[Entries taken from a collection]
────────────────
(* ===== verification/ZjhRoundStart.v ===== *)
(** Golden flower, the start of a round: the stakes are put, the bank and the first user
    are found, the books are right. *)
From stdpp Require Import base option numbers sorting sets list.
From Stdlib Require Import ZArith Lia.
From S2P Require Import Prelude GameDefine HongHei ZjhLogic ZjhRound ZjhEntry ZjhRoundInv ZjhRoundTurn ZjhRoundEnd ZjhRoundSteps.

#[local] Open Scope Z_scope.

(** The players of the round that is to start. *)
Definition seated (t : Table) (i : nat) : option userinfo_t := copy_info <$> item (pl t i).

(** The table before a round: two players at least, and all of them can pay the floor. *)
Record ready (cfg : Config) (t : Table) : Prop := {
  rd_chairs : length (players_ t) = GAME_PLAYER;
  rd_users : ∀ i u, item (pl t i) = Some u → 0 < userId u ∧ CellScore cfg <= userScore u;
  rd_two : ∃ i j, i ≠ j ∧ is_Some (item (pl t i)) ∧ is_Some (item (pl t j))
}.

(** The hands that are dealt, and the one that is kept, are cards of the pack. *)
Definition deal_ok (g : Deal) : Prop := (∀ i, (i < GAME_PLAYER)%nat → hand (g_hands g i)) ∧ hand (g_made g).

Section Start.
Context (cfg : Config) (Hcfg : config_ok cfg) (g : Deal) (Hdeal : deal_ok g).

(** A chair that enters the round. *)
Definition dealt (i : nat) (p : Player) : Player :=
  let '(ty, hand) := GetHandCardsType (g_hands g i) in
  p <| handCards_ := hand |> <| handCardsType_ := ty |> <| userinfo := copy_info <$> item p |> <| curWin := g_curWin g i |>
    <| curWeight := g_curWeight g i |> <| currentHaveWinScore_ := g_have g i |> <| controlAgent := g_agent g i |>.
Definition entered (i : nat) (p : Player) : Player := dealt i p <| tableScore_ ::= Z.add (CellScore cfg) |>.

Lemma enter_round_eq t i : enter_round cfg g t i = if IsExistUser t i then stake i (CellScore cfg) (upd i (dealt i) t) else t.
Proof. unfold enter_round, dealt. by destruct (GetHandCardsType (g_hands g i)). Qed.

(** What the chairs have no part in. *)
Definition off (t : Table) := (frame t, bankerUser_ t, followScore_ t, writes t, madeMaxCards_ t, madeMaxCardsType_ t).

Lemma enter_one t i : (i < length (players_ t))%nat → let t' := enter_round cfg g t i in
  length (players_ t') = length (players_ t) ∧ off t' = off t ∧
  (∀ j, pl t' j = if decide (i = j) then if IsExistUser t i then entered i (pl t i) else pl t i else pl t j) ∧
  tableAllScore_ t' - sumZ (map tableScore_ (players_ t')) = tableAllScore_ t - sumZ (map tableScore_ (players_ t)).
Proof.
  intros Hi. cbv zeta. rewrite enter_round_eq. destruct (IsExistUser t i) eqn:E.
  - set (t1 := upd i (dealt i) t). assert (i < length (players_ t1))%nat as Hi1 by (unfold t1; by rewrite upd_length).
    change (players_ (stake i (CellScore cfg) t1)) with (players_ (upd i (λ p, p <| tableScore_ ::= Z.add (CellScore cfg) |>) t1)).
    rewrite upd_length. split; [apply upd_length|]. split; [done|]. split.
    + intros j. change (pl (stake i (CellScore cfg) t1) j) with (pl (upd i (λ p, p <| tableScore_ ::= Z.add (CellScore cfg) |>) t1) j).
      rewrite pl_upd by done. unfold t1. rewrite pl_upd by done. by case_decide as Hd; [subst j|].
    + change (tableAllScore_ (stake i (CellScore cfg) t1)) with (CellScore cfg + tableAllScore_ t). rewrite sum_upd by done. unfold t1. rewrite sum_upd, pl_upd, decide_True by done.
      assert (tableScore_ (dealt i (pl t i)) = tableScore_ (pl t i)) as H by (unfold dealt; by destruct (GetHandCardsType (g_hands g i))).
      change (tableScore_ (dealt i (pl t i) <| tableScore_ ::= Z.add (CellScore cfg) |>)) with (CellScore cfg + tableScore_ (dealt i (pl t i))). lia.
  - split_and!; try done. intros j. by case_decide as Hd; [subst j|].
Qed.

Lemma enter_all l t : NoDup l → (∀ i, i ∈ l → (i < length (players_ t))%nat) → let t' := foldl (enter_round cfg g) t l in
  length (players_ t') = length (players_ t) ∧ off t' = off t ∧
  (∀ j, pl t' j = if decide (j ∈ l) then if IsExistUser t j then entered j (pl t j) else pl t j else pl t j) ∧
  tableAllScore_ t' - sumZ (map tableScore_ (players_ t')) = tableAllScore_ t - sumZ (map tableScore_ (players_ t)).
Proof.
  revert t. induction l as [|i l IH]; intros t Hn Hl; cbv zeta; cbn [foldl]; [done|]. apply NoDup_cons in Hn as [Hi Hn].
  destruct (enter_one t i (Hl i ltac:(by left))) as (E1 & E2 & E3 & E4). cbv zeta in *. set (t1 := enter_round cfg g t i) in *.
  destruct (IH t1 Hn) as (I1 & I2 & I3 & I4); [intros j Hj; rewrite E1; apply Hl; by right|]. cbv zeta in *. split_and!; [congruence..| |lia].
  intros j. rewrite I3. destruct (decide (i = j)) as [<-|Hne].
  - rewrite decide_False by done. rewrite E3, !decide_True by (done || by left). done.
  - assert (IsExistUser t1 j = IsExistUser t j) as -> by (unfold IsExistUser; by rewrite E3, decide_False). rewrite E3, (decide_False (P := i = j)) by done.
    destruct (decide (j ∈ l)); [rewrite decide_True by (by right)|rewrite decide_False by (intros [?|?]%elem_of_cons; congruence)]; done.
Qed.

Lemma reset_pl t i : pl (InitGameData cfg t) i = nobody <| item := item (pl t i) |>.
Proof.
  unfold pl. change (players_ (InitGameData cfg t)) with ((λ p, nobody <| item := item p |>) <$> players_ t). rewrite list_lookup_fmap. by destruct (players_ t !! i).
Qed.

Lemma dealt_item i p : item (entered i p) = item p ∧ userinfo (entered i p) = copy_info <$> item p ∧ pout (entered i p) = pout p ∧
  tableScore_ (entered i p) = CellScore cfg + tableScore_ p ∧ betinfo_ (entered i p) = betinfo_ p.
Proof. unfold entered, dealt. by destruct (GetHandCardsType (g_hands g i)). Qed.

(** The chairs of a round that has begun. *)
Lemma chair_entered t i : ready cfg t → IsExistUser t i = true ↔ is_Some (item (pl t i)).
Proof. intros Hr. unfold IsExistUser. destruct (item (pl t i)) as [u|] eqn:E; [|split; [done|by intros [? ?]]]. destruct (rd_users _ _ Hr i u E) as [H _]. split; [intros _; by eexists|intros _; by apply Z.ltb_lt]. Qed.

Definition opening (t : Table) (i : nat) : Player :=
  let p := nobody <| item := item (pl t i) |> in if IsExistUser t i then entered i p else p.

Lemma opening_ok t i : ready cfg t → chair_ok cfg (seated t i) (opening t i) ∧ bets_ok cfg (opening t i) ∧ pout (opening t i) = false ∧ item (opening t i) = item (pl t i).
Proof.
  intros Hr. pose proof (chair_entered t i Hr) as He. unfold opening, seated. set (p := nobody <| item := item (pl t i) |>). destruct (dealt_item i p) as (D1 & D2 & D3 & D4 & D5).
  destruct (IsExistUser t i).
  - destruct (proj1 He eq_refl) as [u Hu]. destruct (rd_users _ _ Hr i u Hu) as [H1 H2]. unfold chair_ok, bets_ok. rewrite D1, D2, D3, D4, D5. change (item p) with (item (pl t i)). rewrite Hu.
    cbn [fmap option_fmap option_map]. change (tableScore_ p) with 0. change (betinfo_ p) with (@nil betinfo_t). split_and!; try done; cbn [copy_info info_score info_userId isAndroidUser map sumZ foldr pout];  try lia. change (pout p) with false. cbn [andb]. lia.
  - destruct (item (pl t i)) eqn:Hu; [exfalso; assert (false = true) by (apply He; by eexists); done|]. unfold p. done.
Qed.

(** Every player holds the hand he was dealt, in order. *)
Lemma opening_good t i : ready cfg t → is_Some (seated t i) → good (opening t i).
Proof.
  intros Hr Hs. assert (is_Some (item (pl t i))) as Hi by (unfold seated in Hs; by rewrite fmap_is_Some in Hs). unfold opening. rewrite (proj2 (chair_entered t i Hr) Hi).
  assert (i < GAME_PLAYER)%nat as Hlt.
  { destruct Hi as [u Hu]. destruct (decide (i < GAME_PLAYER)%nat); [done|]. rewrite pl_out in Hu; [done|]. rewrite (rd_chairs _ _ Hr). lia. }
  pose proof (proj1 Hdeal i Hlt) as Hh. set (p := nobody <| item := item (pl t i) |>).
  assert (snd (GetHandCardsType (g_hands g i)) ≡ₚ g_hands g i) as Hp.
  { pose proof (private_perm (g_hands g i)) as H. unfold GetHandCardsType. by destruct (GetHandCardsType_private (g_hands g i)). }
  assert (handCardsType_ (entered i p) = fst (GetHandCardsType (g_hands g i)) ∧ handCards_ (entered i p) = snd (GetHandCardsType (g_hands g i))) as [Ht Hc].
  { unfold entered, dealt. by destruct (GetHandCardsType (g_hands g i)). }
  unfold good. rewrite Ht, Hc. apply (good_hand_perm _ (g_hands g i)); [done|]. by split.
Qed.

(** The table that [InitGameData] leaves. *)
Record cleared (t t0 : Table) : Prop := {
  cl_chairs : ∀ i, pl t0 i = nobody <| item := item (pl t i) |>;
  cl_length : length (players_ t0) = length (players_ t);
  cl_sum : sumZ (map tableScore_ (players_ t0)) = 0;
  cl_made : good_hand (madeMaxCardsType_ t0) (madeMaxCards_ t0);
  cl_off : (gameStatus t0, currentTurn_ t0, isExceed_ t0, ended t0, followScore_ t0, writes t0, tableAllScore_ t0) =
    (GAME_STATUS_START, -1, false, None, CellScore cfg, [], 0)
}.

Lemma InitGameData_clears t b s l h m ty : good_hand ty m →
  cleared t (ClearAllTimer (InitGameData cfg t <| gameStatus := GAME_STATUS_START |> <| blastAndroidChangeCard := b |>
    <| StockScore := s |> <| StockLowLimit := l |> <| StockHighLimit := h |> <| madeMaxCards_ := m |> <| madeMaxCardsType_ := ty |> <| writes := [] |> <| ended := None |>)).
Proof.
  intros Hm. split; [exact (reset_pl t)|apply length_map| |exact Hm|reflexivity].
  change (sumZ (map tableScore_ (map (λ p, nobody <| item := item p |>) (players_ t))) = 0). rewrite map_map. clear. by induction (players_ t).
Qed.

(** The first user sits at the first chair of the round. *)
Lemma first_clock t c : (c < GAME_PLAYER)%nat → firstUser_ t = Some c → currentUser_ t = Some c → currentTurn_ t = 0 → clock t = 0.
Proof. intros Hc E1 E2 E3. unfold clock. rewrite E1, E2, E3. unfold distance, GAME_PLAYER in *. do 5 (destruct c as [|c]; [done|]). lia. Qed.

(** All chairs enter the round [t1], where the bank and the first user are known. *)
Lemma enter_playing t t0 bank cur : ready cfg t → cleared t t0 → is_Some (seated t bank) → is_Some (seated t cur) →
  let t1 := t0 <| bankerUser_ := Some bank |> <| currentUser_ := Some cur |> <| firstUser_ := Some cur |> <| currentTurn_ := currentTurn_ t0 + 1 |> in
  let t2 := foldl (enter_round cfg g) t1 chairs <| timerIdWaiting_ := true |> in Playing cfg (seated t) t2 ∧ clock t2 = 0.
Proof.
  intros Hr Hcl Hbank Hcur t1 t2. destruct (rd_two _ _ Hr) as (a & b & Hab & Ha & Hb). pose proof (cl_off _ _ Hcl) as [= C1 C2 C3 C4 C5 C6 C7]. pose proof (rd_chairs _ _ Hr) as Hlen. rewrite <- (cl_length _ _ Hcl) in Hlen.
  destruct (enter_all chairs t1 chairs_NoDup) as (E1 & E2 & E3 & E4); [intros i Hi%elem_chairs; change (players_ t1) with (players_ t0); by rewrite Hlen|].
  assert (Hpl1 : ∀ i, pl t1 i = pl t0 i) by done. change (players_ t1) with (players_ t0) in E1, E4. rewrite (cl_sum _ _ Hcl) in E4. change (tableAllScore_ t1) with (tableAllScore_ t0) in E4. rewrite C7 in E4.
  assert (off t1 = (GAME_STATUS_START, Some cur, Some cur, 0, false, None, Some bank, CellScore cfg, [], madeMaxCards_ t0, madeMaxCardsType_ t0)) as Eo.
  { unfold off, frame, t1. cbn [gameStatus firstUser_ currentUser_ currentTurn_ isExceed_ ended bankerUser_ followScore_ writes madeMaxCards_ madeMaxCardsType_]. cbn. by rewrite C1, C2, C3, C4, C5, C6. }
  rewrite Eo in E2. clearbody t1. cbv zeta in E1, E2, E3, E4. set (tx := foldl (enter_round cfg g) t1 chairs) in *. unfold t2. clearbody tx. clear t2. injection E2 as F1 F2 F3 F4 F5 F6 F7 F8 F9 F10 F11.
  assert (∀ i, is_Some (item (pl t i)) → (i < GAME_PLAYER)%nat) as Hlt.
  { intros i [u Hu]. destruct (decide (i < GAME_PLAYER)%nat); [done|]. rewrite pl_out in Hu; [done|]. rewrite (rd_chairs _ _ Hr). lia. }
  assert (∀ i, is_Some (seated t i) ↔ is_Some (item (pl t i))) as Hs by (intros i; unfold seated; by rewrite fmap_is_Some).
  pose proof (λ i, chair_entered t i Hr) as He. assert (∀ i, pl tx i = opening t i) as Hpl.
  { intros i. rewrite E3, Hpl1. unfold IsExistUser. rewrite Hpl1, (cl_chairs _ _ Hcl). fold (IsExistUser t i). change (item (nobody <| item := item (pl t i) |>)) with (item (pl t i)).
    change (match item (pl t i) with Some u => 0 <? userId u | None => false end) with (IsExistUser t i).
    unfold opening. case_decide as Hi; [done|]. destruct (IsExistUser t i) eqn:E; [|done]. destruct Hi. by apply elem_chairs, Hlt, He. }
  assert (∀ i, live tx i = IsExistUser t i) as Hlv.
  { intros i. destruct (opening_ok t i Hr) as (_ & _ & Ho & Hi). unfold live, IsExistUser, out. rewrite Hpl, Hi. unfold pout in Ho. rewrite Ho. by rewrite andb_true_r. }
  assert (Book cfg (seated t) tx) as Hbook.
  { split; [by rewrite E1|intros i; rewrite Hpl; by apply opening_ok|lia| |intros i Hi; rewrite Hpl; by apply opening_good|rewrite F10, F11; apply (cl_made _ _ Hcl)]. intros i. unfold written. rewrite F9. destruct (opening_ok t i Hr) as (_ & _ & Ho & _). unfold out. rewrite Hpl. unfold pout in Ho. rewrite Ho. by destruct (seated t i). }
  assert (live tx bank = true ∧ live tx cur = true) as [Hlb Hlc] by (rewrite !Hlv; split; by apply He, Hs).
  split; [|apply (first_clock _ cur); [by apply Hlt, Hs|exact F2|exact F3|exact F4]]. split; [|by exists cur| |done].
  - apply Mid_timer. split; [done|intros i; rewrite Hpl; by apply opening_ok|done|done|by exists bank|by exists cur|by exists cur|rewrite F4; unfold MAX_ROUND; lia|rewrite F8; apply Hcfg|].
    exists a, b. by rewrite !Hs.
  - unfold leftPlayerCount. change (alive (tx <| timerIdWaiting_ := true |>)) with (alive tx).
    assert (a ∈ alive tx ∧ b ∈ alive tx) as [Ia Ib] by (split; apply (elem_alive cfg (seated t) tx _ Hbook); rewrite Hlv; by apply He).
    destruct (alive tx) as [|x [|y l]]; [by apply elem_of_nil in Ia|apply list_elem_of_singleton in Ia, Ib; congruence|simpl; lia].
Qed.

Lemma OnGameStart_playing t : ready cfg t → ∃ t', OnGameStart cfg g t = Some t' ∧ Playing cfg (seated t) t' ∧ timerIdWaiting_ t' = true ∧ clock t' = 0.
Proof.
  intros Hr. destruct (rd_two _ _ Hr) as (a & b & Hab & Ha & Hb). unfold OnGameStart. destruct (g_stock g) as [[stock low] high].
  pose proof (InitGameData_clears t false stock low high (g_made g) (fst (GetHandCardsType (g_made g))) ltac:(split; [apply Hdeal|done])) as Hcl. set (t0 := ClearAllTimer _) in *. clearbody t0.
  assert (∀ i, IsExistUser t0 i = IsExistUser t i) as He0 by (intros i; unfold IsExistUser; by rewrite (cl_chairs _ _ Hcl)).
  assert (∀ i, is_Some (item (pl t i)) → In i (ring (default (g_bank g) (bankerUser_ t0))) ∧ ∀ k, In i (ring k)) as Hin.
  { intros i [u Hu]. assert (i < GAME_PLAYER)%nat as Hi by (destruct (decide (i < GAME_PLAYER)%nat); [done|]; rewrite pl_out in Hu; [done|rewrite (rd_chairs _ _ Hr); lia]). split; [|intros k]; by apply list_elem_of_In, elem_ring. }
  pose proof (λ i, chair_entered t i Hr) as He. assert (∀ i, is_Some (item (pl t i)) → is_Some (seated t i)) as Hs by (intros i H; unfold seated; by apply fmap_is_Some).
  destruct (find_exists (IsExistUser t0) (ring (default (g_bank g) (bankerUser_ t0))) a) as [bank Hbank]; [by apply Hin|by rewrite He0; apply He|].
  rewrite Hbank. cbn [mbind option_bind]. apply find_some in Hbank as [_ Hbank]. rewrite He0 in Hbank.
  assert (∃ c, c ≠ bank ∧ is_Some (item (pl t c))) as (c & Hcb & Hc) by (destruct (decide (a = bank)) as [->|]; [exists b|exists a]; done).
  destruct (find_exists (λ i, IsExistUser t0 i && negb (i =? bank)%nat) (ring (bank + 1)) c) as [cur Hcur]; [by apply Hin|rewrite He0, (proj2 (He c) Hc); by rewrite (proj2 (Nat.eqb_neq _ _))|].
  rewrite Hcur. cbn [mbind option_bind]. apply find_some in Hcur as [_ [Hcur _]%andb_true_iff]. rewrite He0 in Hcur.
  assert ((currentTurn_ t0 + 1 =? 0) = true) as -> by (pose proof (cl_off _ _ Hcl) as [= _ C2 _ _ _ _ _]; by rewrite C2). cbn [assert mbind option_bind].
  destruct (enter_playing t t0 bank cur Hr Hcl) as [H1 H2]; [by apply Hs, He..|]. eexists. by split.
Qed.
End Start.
────────────────
__ABOUT THIS EXERCISE__.
Only the lines from the one with "rewrite Hbank. cbn" through the last line above should be restated, word for word.

__RESULT FOR THIS TASK__.
  rewrite Hbank. cbn [mbind option_bind]. apply find_some in Hbank as [_ Hbank]. rewrite He0 in Hbank.
  assert (∃ c, c ≠ bank ∧ is_Some (item (pl t c))) as (c & Hcb & Hc) by (destruct (decide (a = bank)) as [->|]; [exists b|exists a]; done).
  destruct (find_exists (λ i, IsExistUser t0 i && negb (i =? bank)%nat) (ring (bank + 1)) c) as [cur Hcur]; [by apply Hin|rewrite He0, (proj2 (He c) Hc); by rewrite (proj2 (Nat.eqb_neq _ _))|].
  rewrite Hcur. cbn [mbind option_bind]. apply find_some in Hcur as [_ [Hcur _]%andb_true_iff]. rewrite He0 in Hcur.
  assert ((currentTurn_ t0 + 1 =? 0) = true) as -> by (pose proof (cl_off _ _ Hcl) as [= _ C2 _ _ _ _ _]; by rewrite C2). cbn [assert mbind option_bind].
  destruct (enter_playing t t0 bank cur Hr Hcl) as [H1 H2]; [by apply Hs, He..|]. eexists. by split.
Qed.
End Start.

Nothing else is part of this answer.